** Task details **
Since the entries below must stay intact, return each one exactly.

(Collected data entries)
+ + + +

(** * Text-to-record extraction: the MCQ parser and the HTML block extractor

    A shallow embedding of [parseMCQResponse] / [extractOption]
    (PDF MCQ generator screen) and of [parseHtmlToBlocks] /
    [extractMainContent] (web scraper service), together with the
    backtracking regular-expression semantics both are written against. *)

From Stdlib Require Import List NArith ZArith Bool Ascii Lia Arith.
From Stdlib Require String.
Import ListNotations.
Import String.StringSyntax.
Delimit Scope string_scope with string.
Bind Scope string_scope with String.string.

Set Implicit Arguments.

(** ** Strings

    A JavaScript string is a sequence of UTF-16 code units. *)

Definition jsstring := list N.

Definition codes (s : String.string) : jsstring :=
  map N_of_ascii (String.list_ascii_of_string s).

Definition LF : N := 10%N.

(** [lines_of] joins lines with a line feed, for writing test inputs. *)
Fixpoint lines_of (ls : list String.string) : jsstring :=
  match ls with
  | [] => []
  | [l] => codes l
  | l :: tl => codes l ++ LF :: lines_of tl
  end.

Module Char.
Local Open Scope N_scope.

Definition in_range (lo hi c : N) : bool := (lo <=? c) && (c <=? hi).

(** ECMAScript LineTerminator: LF, CR, LS, PS. *)
Definition is_line_terminator (c : N) : bool :=
  (c =? 10) || (c =? 13) || (c =? 8232) || (c =? 8233).

(** ECMAScript WhiteSpace: TAB, VT, FF, SP, NBSP, ZWNBSP and category Zs. *)
Definition is_white_space (c : N) : bool :=
  (c =? 9) || (c =? 11) || (c =? 12) || (c =? 32) || (c =? 160)
  || (c =? 5760) || in_range 8192 8202 c || (c =? 8239) || (c =? 8287)
  || (c =? 12288) || (c =? 65279).

(** The class [\s], which is also what [String.prototype.trim] strips. *)
Definition is_space (c : N) : bool := is_white_space c || is_line_terminator c.

Definition is_digit (c : N) : bool := in_range 48 57 c.

Definition is_upper (c : N) : bool := in_range 65 90 c.
Definition is_lower (c : N) : bool := in_range 97 122 c.

(** The class [\w]. *)
Definition is_word (c : N) : bool :=
  is_upper c || is_lower c || is_digit c || (c =? 95).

+ + + +

** Worked solution **
(** * Text-to-record extraction: the MCQ parser and the HTML block extractor

    A shallow embedding of [parseMCQResponse] / [extractOption]
    (PDF MCQ generator screen) and of [parseHtmlToBlocks] /
    [extractMainContent] (web scraper service), together with the
    backtracking regular-expression semantics both are written against. *)

From Stdlib Require Import List NArith ZArith Bool Ascii Lia Arith.
From Stdlib Require String.
Import ListNotations.
Import String.StringSyntax.
Delimit Scope string_scope with string.
Bind Scope string_scope with String.string.

Set Implicit Arguments.

(** ** Strings

    A JavaScript string is a sequence of UTF-16 code units. *)

Definition jsstring := list N.

Definition codes (s : String.string) : jsstring :=
  map N_of_ascii (String.list_ascii_of_string s).

Definition LF : N := 10%N.

(** [lines_of] joins lines with a line feed, for writing test inputs. *)
Fixpoint lines_of (ls : list String.string) : jsstring :=
  match ls with
  | [] => []
  | [l] => codes l
  | l :: tl => codes l ++ LF :: lines_of tl
  end.

Module Char.
Local Open Scope N_scope.

Definition in_range (lo hi c : N) : bool := (lo <=? c) && (c <=? hi).

(** ECMAScript LineTerminator: LF, CR, LS, PS. *)
Definition is_line_terminator (c : N) : bool :=
  (c =? 10) || (c =? 13) || (c =? 8232) || (c =? 8233).

(** ECMAScript WhiteSpace: TAB, VT, FF, SP, NBSP, ZWNBSP and category Zs. *)
Definition is_white_space (c : N) : bool :=
  (c =? 9) || (c =? 11) || (c =? 12) || (c =? 32) || (c =? 160)
  || (c =? 5760) || in_range 8192 8202 c || (c =? 8239) || (c =? 8287)
  || (c =? 12288) || (c =? 65279).

(** The class [\s], which is also what [String.prototype.trim] strips. *)
Definition is_space (c : N) : bool := is_white_space c || is_line_terminator c.

Definition is_digit (c : N) : bool := in_range 48 57 c.

Definition is_upper (c : N) : bool := in_range 65 90 c.
Definition is_lower (c : N) : bool := in_range 97 122 c.

(** The class [\w]. *)
Definition is_word (c : N) : bool :=
  is_upper c || is_lower c || is_digit c || (c =? 95).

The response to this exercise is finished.